Kingdom Phylum Class Order Family
Animalia Chordata Actinopterygii Osmeriformes Galaxiidae

Scientific Name: Galaxias gracilis
Species Authority: McDowall, 1967
Common Name(s):
English Dwarf Inanga
Taxonomic Notes:  The taxonomic status for this species is currently under review and has been for some time. It is genetically indistinguishable from Galaxias maculatus. G. gracilis was described on the basis of distinct morphologically. Kai Iwi Lake populations are excluded from this assessment as they are independently derived from G.maculatus (Ling et al., 2001)

Assessment Information [top]

Red List Category & Criteria: Vulnerable D2 ver 3.1
Year Published: 2014
Date Assessed: 2014-07-30
Assessor(s): West, D, Franklin, P., Ling, N., Allibone, R, Crow, S. & Closs, G.
Reviewer(s): David, B., Hitchmough, R. & Gibson, C.
Facilitator/Compiler(s): Gibson, C. & Buley, K.
Justification:
The Dwarf Inanga (Galaxias gracilis) is endemic to North Island, New Zealand, where it is restricted to two groups of lakes in eight distinct locations on North Kaipara Head, Northland. It is a non-migratory species that lives throughout the pelagic and littoral areas of multiple landlocked coastal dune lakes. The estimated area of occupancy (AOO) and extent of occurrence (EOO) are both 2.9 km2. Populations in most of the lakes in which this species occurs have undergone significant declines in over the past 30 years and the species has disappeared from some lakes where it was formerly known. Currently, the population fluctuates naturally due to variable recruitment success, however there is still an overall decline in population trend, although specific data are not available. Population declines have been primarily attributed to the introduction of exotic fish species, a decline in water quality and a reduction in water levels due to plantation and forestry land use. Mosquito Fish (Gambusia affinis) pose a significant threat to this species through competition for food and space in the summer and diet studies indicate that predation by Rainbow Trout (Oncorhynchus mykiss) is common and is likely to have contributed to the extirpation of G. gracilis in proximal areas. This species is assessed as Vulnerable based on a restricted area of occupancy of less than 20 km2 and the plausible threat posed particularly by the potential for illegal introductions of other introduced fish, particularly European Perch (Perca fluviatillis).
Previously published Red List assessments:
1996 Vulnerable (VU)
1994 Vulnerable (V)

Geographic Range [top]

Range Description: The Dwarf Inanga (Galaxias gracilis) is endemic to North Island, New Zealand, where it is restricted to two groups of lakes in eight distinct locations on North Kaipara Head, Northland. In the 1980s this species was translocated to Lake Ototoa on South Kaipara Head; an area outside of this species' natural range (McDowall 2000, Department of Conservation 2004, NIWA 2013).
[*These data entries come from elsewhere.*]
Lemma ack_run_S n k addr rest out_buf :
  ack_run (S n) k addr rest out_buf =
    ('(index, out_buf) ← handle_req addr 16 (ack_packet (k `mod` 65536) ++ rest) out_buf;
     ps ← ack_run n (k + 1) addr rest out_buf;
     mret (take (Z.to_nat index) out_buf :: ps)).
Proof. done. Qed.

(** The whole chunks and the last one, from block [k] on. *)
Lemma ack_run_spec n s f c k out_buf rest addr :
  file s = Some f → streams s !! f = Some (MkFile c (512 * k)) →
  (516 ≤ length out_buf)%nat → 0 ≤ k →
  Z.of_nat (length c) `div` 512 = k + Z.of_nat n → k + Z.of_nat n < 65536 →
  ∃ s', ack_run (S n) k addr rest out_buf s = (Done (chunk_packets (S n) k c), s') ∧
    file s' = NULL ∧ streams s' = delete f (streams s).
Proof.
  revert s k out_buf. induction n as [|n IH]; intros s k out_buf Hf Hs Hout Hk Hdiv Hlt;
    pose proof (Z.div_mod (Z.of_nat (length c)) 512 ltac:(lia)) as Hdm;
    pose proof (Z.mod_pos_bound (Z.of_nat (length c)) 512 ltac:(lia));
    pose proof (length_chunk c k Hk) as Hlc;
    (destruct (handle_req_ack s f c k out_buf rest addr) as [l Hrun]; [done|done|done|lia|]);
    rewrite ack_run_S; erewrite bind_done by exact Hrun; cbn beta iota.
  - rewrite bool_decide_eq_true_2; [lia|]. eexists.
    erewrite bind_done by reflexivity. cbn beta. rewrite take_data_packet.
    split; [reflexivity|]. done.
  - rewrite bool_decide_eq_false_2; [lia|].
    match goal with |- context [ack_run (S n) _ _ _ ?o] => set (out' := o) end.
    assert (516 ≤ length out')%nat by (unfold out'; rewrite data_packet_out; lia).
    match goal with |- context [add_line l ?t] => set (s1 := add_line l t) end.
    destruct (IH s1 (k + 1) out') as (s' & Hrun' & Hf' & Hs'); [done| |done|lia..|].
    { cbn. by simplify_map_eq. }
    exists s'. split; [|split; [done|]].
    + erewrite bind_done by exact Hrun'. cbn beta. unfold out'. by rewrite take_data_packet.
    + rewrite Hs'. cbn. apply delete_insert_eq.
Qed.
End transfer.
(** for cate, softs := range softMap, visiting the categories of [order]. *)
Fixpoint filter_cates (blockMap : gmap Z bool) (order : list Z) : cmd world unit :=
  match order with
  | [] => mret ()
  | cate :: order =>
    m ← gets softMap;
    match m !! cate with
    | Some softs =>
      softs ← remove_blocked (S (s_len softs)) blockMap softs 0;
      modify (set_softMap <[cate := softs]>);;
      filter_cates blockMap order
    | None => filter_cates blockMap order
    end
  end.

(** The second loop over the map. *)
Fixpoint empty_cates (order : list Z) (blockedCates : list Z) : cmd world (list Z) :=
  match order with
  | [] => mret blockedCates
  | cate :: order =>
    m ← gets softMap;
    match m !! cate with
    | Some softs =>
      empty_cates order (if (s_len softs =? 0)%nat then blockedCates ++ [cate] else blockedCates)
    | None => empty_cates order blockedCates
    end
  end.

(** [order1] and [order2] are the orders of the two loops over softMap. *)
Definition getBlockedCates (order1 order2 : list Z) (blockedSofts : list Z) : cmd world (list Z) :=
  let blockMap := block_map blockedSofts ∅ in
  filter_cates blockMap order1;;
  empty_cates order2 [].
End get_blocked_cates.

(** * initSoftMap *)

(** strings.Split(s, sep) for a separator of one character. *)
Fixpoint split_from (sep : ascii) (s : string) (piece : string) : list string :=
  match s with
  | EmptyString => [piece]
  | String c s =>
    if bool_decide (c = sep) then piece :: split_from sep s EmptyString
    else split_from sep s (piece +:+ String c EmptyString)
  end.
Definition Split (s : string) (sep : ascii) : list string := split_from sep s EmptyString.

(** The digits of strconv.ParseInt(s, 10, ...). *)
Fixpoint parse_digits (s : string) (n : Z) : option Z :=
  match s with
  | EmptyString => Some n
  | String c s =>
    let d := Z.of_nat (nat_of_ascii c) - 48 in
    if (0 <=? d) && (d <=? 9) then parse_digits s (10 * n + d) else None
  end.

(** strconv.ParseInt(s, 10, bitSize): the number, unless there is an error. *)
Definition ParseInt (s : string) (bitSize : Z) : option Z :=
  let '(neg, digits) :=
    match s with
    | String "+" s => (false, s)
    | String "-" s => (true, s)
    | _ => (false, s)
    end in
  match digits with
  | EmptyString => None
  | _ =>
    n ← parse_digits digits 0;
    if neg then (if n <=? 2 ^ (bitSize - 1) then Some (- n) else None)
    else (if n <? 2 ^ (bitSize - 1) then Some n else None)
  end.

(** The redis server: connecting, KEYS and LRANGE key 0 -1, with an error or the reply. *)
Class Redis : Type := {
  connection : Type;
  Dial : string → string + connection;
  KEYS : connection → string → string + list string;
  LRANGE : connection → string → string + list Z;
}.

Section init_soft_map.
Context `{GoRuntime, Redis}.

(** The loop over the software of a category: each is appended to softMap[cateID]. *)
Fixpoint append_softs (cateID : Z) (softs : list Z) : cmd world unit :=
  match softs with
  | [] => mret ()
  | soft :: softs =>
    m ← gets softMap;
    s ← append_elements (default (Slice 0 0 0 0) (m !! cateID)) [soft];
    modify (set_softMap <[cateID := s]>);;
    append_softs cateID softs
  end.

Fixpoint read_keys (r : connection) (keys : list string) : cmd world unit :=
  match keys with
  | [] => mret ()
  | key :: keys =>
    let keyCate := Split key ":" in
    match keyCate !! 1%nat with
    | None => panic
    | Some cate =>
      match ParseInt cate 32 with
      | None => read_keys r keys
      | Some cateID =>
        match LRANGE r key with
        | inl err => Println (PrintlnError err)
        | inr softs =>
          p ← new_array [];
          modify (set_softMap <[cateID := Slice p 0 0 0]>);;
          append_softs cateID softs;;
          read_keys r keys
        end
      end
    end
  end.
The estimated area of occupancy (AOO) and extent of occurrence (EOO) are both 2.9 km2  and have been calculated using Freshwater Ecosystem of New Zealand spatial representation (polygon) data (FENZ 2010). Both calculations exclude the translocated population at Lake Ototoa.
Countries occurrence:
Native:
New Zealand (North Is.)
Estimated area of occupancy (AOO) - km2: 2.9
Number of Locations: 8
Range Map: Click here to open the map viewer and explore range.

Population [top]

Population: Populations in most of the lakes in which this species occurs have undergone significant declines in over the past 30 years and the species has disappeared from some lakes where it was formerly known (Department of Conservation 2004, NIWA 2013, McDowall 2000). Currently, the population fluctuates naturally due to variable recruitment success, however there is still an overall decline in population trend (Goodman et al. 2014). This species is listed as 'At Risk - Declining' in the New Zealand Department of Conservation's threat classification system, based on a moderate to large population, but with extreme fluctuations and a restricted range where the area of occupancy is less than 10 km2, with a predicted decline of 10-30% (Goodman et al. 2014).
Current Population Trend: Decreasing
Additional data:

Habitat and Ecology [top]

Habitat and Ecology: This is a non-migratory species that lives throughout the pelagic and littoral areas of multiple landlocked coastal dune lakes. When the species is very small, it occurs in the open waters. Juveniles moves inshore at larger sizes and school around lake edges amongst aquatic vegetation, moving to open waters to feed on zooplankton at night. Adults occur in deeper waters of lakes during the day and return to the littoral zone at night to feed on invertebrates (McDowall 2000, NIWA 2013). G. gracilis is the smallest member of the Galaxidae family in New Zealand. The maximum total length recorded for this species is 80 mm, but mature adults are more typically 40-60 mm, with some adults maturing at only 30 mm in length in some populations (NIWA 2013, McDowall 2000). This species has a mostly annual life-cycle but some individuals may live for 2 possibly up to 3 years. Spawning may occur twice a year in late spring and late autumn and may be tied to the moon phase. Spawning is thought to occur in littoral areas on emergent vegetation, with females producing several hundred tiny eggs (McDowall 2000).
Systems: Freshwater
Generation Length (years): 1
Movement patterns: Not a Migrant

Use and Trade [top]

Use and Trade: This species is not currently utilized, however the reason for the translocation of this species to Lake Ototoa was to provide food for introduced Rainbow Trout (Oncorhynchus mykiss) (a recreational game fish species), although the value of this species as trout forage was considered dubious and the G. gracilis population in this lake seems to be stable and is likely protected by the shelter provided by marginal reed beds (McDowall 2000).

Threats [top]

Major Threat(s): Population declines have been primarily attributed to the introduction of exotic fish species, changes in water quality and reduction in water levels due to plantation and forestry land use. Mosquito Fish (Gambusia affinis) pose a significant threat to this species through competition for food and space in the summer and diet studies indicate that predation by Rainbow Trout (Oncorhynchus mykiss) is common and is likely to have contributed to the extirpation of G. gracilis in proximal areas (McDowall 2000, Department of Conservation 2004, NIWA 2013). The potential for illegal introductions of other introduced fish, particularly European Perch (Perca fluviatilis) is a plausible future threat to G. gracilis (B. David pers. comm. 2014).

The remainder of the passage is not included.